- _DIRECTIONS_: In the records below, find each line that holds "then" and return it.

(Collected data)
^^^^^^^^

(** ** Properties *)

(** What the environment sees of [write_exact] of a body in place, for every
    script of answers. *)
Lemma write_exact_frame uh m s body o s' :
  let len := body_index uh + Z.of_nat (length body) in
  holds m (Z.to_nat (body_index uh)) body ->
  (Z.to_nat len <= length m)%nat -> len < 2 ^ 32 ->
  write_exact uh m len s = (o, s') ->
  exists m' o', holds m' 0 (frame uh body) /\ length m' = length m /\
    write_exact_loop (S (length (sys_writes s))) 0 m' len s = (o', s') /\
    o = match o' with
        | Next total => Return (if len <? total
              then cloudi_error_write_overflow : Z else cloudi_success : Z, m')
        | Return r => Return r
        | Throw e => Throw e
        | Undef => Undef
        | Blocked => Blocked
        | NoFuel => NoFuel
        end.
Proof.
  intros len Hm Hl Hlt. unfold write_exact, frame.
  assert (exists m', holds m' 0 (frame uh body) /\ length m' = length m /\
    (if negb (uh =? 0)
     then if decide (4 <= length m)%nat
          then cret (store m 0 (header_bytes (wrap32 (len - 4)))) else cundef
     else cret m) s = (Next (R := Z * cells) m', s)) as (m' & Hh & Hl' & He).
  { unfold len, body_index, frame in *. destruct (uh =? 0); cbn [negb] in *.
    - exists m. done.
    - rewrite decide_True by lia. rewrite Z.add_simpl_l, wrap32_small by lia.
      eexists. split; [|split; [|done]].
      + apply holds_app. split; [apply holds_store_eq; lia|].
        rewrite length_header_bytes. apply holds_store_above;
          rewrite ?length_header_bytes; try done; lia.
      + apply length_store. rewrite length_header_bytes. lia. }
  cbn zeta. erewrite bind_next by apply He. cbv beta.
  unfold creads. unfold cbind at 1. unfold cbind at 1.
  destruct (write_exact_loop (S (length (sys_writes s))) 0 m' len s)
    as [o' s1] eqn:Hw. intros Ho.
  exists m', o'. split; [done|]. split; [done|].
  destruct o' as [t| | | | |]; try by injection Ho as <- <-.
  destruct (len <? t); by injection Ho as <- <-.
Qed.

^^^^^^^^

- _ANSWER FOR THIS EXERCISE_:
              then cloudi_error_write_overflow : Z else cloudi_success : Z, m')
     then if decide (4 <= length m)%nat
          then cret (store m 0 (header_bytes (wrap32 (len - 4)))) else cundef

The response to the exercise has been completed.